Abstracts

Brownian ratchets in cold atom dissipative lattices

Presenting Author: Alexander Staron, Miami University
Contributing Author(s): Ajithamithra Dharmasiri, Anthony Rapp, Samir Bali

Natural biological machines significantly outperform artificial nanodevices by efficiently harnessing energy from random noise/fluctuations. Dissipative optical lattices are ideal for elucidating mechanisms to optimize efficiency in artificial nanomachines, with the goal of rivaling biomolecular motors. We reduce the complicated problem of biomolecular ratchets to three basic conditions – there must be present in the system random noise, asymmetry, and non-equilibrium.
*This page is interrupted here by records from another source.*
(** * aide-next: the RTDB-to-Firestore migration and the Telegram energy alerts

    A shallow embedding of the scripts of the repository and the properties
    its specification states about them.

    - [JS]       : the fragment of the JavaScript runtime the scripts rely on
                   (truthiness, [parseInt], [Number.prototype.toFixed],
                   [String.prototype.trim], stable [Array.prototype.sort]).
    - [Eff]      : a state-and-exception monad for [async] code with
                   [try]/[catch].
    - [Telegram] : lib/telegram (sendTelegramMessage, sendEnergyAlert).
    - [Migrate]  : scripts/migrate-rtdb-to-firestore.ts.
    - [Alerts]   : scripts/test-energy-alerts.ts.
    - [Chats]    : lib/firebase/telegram-chats.ts (Firestore and RTDB variants)
                   and the registration step of scripts/test-telegram-discovery.ts.
    - [ChatStore]: lib/firebase/telegram-chats.ts, the functions that read
                   and clean the registry (both variants).
    - [Bot]      : lib/telegram (sendWelcomeMessage, getUpdates).
    - [Discovery]: scripts/test-telegram-discovery.ts.
    - [SendAlert]: scripts/test-send-alert.ts.
    - [Devices]  : lib/firebase/firestore.ts.

    JS objects used as maps are [gmap string _]; [Object.keys]/[Object.entries]
    enumerate them through [map_to_list].  JS numbers that carry measurements
    are binary64 floats; numbers that carry integers (timestamps, chat ids,
    counters) are [Z] or [nat], with the rounding to a Number written out
    where a key is read without radix ([JS.parseInt_number]). *)

From Stdlib Require Import ZArith List String Ascii Lia.
From Stdlib Require Import PrimFloat FloatOps SpecFloat DecimalString DecimalN DecimalPos.
From stdpp Require Import base option list gmap strings sorting.
From Stdlib Require OrderedTypeEx.

Set Warnings "-inexact-float".

(* ================================================================== *)
(** * The JavaScript runtime fragment *)
(* ================================================================== *)

Module JS.

Abbreviation number := float (only parsing).

(** The result of [parseInt]: [None] is NaN. *)
Abbreviation jsint := (option Z) (only parsing).

(** What a [throw] carries. *)
Inductive error :=
| Error (msg : string)
| TypeError (msg : string).

(** ToBoolean on a number: [+0], [-0] and [NaN] are falsy. *)
Definition truthy_number (x : number) : bool :=
  negb (PrimFloat.is_zero x || PrimFloat.is_nan x).

(** ToBoolean on a string: only the empty string is falsy. *)
Definition truthy_string (s : string) : bool :=
  negb (String.eqb s "").

(** A primitive value of unknown type (a field typed [any]). *)
Inductive value :=
| VNumber (x : number)
| VString (s : string)
| VBool (b : bool).

Definition truthy_value (v : value) : bool :=
  match v with
  | VNumber x => truthy_number x
  | VString s => truthy_string s
  | VBool b => b
  end.

(** ToBoolean on a possibly [undefined] value. *)
Definition truthy_opt {A} (t : A → bool) (x : option A) : bool :=
  match x with Some v => t v | None => false end.

(** [x || d]. *)
Definition or_else {A} (t : A → bool) (x : option A) (d : A) : A :=
  match x with
  | Some v => if t v then v else d
  | None => d
  end.

(** [a > b] on numbers (false as soon as one side is NaN). *)
Definition gt (a b : number) : bool := PrimFloat.ltb b a.

(** [Object.keys], [Object.entries] and [Object.keys(o).length]. *)
Definition entries {V} (o : gmap string V) : list (string * V) := map_to_list o.
Definition keys {V} (o : gmap string V) : list string := (entries o).*1.

(** ** parseInt(s, 10) *)

Fixpoint skip_spaces (s : string) : string :=
  match s with
  | String c s' => if Ascii.is_space c then skip_spaces s' else s
  | EmptyString => EmptyString
  end.

Fixpoint parse_digits (acc : option Z) (s : string) : option Z :=
  match s with
  | String c s' =>
      match Ascii.is_nat c with
      | Some d => parse_digits (Some (10 * default 0 acc + Z.of_nat d)%Z) s'
      | None => acc
      end
  | EmptyString => acc
  end.

(** Leading white space, an optional sign, then the longest run of decimal
    digits; NaN when there is no digit.  The value is kept exact. *)
Definition parseInt (s : string) : jsint :=
  match skip_spaces s with
  | String "-"%char s' => Z.opp <$> parse_digits None s'
  | String "+"%char s' => parse_digits None s'
  | s' => parse_digits None s'
  end.

(** ** parseInt(s): no radix

    Without a radix the digits are decimal, unless they follow [0x] or [0X]:
    then they are hexadecimal. *)

Definition hex_digit (c : ascii) : option Z :=
  match Ascii.is_nat c with
  | Some d => Some (Z.of_nat d)
  | None =>
      let n := N_of_ascii c in
      if (97 <=? n)%N && (n <=? 102)%N then Some (Z.of_N n - 87)%Z       (* a-f *)
      else if (65 <=? n)%N && (n <=? 70)%N then Some (Z.of_N n - 55)%Z   (* A-F *)
      else None
  end.

Fixpoint parse_hex (acc : option Z) (s : string) : option Z :=
  match s with
  | String c s' =>
      match hex_digit c with
      | Some d => parse_hex (Some (16 * default 0 acc + d)%Z) s'
      | None => acc
      end
  | EmptyString => acc
  end.

(** The digits after the sign, in the radix their prefix selects. *)
Definition parse_prefixed (s : string) : option Z :=
  match s with
  | String "0"%char (String "x"%char s') => parse_hex None s'
  | String "0"%char (String "X"%char s') => parse_hex None s'
  | _ => parse_digits None s
  end.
We show how these conditions can be analyzed in dissipative optical lattices in terms of three distinct frequencies – the photon scattering rate (a measure of the noise), the vibrational frequency of atoms oscillating at the bottoms of potential wells of the lattice (a measure of the symmetry of the confining potential), and the driving frequency at which the potential wells are modulated (a measure of the asymmetry, and also non-equilibrium, introduced). We show experimentally that by shining an additional probe laser beam onto a tetrahedral 3D dissipative optical lattice we introduce a propagating modulation that forms a ratchet for a specific velocity-class of atoms. We distinguish between “stochastic resonance” where the vibrational frequency of the confined atoms is brought into resonance with the photon scattering rate, and “resonant activation” where the asymmetrizing driving frequency is brought into resonance with the vibrational frequency. We show that our ratchet is an example of resonant activation.